Case per Fedrighini e Prosperini Sconti anche al dirigente del Pd

Continua il nostro viaggio tra i 4122 alloggi di proprietà di enti pubblici. Dopo i casi del Comune e del Pio Albergo Trivulzio, ieri è toccato alla Fondazione Policlinico che, recependo le indicazione dell’Autorità Garante per la privacy, ha messo a disposizione gli elenchi completi del portafoglio immobiliare di via Sforza. Un patrimonio composto da 1971 appartamenti e 143 poderi, la maggior parte dei quali si trova in città (1638 cespiti) mentre la restante parte è sparso tra le province di Milano, Lodi e Varese.
Scorrendo la lista degli alloggi, completo di nomi, metratura degli appartamenti e canoni, il primo nome che salta all’occhio è quello di Piergianni Prosperini, ex assessore regionale lombardo del PdL, condannato per corruzione e turbativa d’asta, ha patteggiato a 3 anni e 5 mesi. A lui sono intestati tre immobili, 352 metri quadri di abitazione di tipo rurale, 20 metri quadri di rimessa e 342 metri di magazzini e locali di deposito, in via Cascina Nuova - Cà Granda a Vernate, per cui paga un affitto annuo di 11512 euro.
Ma nelle liste spunta anche il nome del consigliere comunale dei Verdi Enrico Fedrighini, tra i firmatari della richiesta di pubblicazione degli elenchi completi. Dal gennaio 2010 Fedrighini è titolare di un contratto di affitto per un trilocale - due bilocali uniti in via Previati - per cui paga 12480 euro l’anno più le spese (2500 euro). «Il canone di affitto è pienamente rispondente ai parametri di mercato di un edifico classe A4- abitazione popolare - spiega il consigliere - in aggiunta a ciò devo farmi interamente carico dei lavori di ristrutturazione dell’immobile a beneficio della proprietà».
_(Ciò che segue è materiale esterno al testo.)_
Lemma uncommitted_below rs x : x ∈ uncommitted_txn_ids (since_last_checkpoint rs) -> x < max_txn_id rs + 1.
Proof.
  unfold uncommitted_txn_ids. rewrite elem_of_difference, elem_of_ids. intros [(e & He%since_sub & _ & <-) _].
  destruct (max_txn_id_bound rs) as (H & _). rewrite Forall_forall in H. specialize (H e He). lia.
Qed.

Lemma uncommitted_begun rs x : x ∈ uncommitted_txn_ids (since_last_checkpoint rs) -> x ∈ ids_of BEGIN rs.
Proof. unfold uncommitted_txn_ids. rewrite elem_of_difference, !elem_of_ids. intros [(e & He%since_sub & ?) _]. by exists e. Qed.

(** ** The log of a run *)

Definition hist_entry (e : hist_event) : entry :=
  match e with
  | HBegin i => mkEntry BEGIN i (JObj [])
  | HCommit i => mkEntry COMMIT i (JObj [])
  | HAbort i => mkEntry ABORT i (JObj [])
  | HLog i kind fields => mkEntry OP i (payload_of kind fields)
  end.

Lemma append_accepted t x p w off w' : wal_append t x p w = (Ok off, w') ->
  0 <= x < 2 ^ 32 /\ blen (payload_body p) < 2 ^ 32.
Proof.
  intros H. destruct (wal_open w) eqn:Ho; [| by rewrite wal_append_closed in H].
  destruct (Z_le_dec 0 x), (Z_lt_dec x (2 ^ 32)), (Z_lt_dec (blen (payload_body p)) (2 ^ 32)); try (split; lia);
    (rewrite append_refused in H; [done | done | lia]).
Qed.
A saper leggere tra le righe si trova anche il nome di un ex sindacalista, leader del sindacato autogestito della Cà Granda, Michele Albo, abita in un appartamento di 64 metri quadrati in via San Martino, proprio a due passi dell’ospedale, per cui paga 1975 euro l’anno.
Negli splendidi palazzi di via Guerrazzi, dietro l’Arco della Pace, troviamo anche un membro della segreteria del Pd metropolitano, responsabile Progetto Regole e Statuti, nonchè firmatario del comitato Milanoriparte di Riccardo Sarfatti. È l’intestatario di un appartamento di 192 metri quadri per cui paga 1577 euro l’anno, e di un altro spazio, accatastato come A3 (abitazione economica) sempre nello stesso edificio di 60 metri quadrati per cui paga 3250 l’anno.
Canoni lontani dalle quotazioni di mercato si trovano anche in via Bramante: si tratta di abitazioni «popolari» o «ultrapopolari» che vengono concesse a 1.474 euro annui per 56 mq. In via Castelmorrone c’è chi, per 2.793 euro l’anno vive in 108 mq, mentre per 2.109 euro all’anno sono affittati 55 mq in viale Monte Grappa. Bassissimi gli affitti anche in via Poma: 1.298 euro all’anno per 98 mq; 1.906 per 62; 1.400 per 47.
Molti gli appartamenti che risultano sfitti, altrettanti quelli abitati abusivamente. Il record di occupanti abusivi e alloggi sfitti si trova nell’immobile di via Montello 6. Secondo l’elenco reso noto dall’ente su 129 unità immobiliari conteggiate nello stabile in zona Chinatown, 53 sono sfitte e 40 occupate abusivamente. Sempre a Chinatown, gran parte dei locali sfitti o occupati abusivamente si trovano in via Canonica 77: su 29 unità, 5 sono sfitte e 14 abitate da abusivi.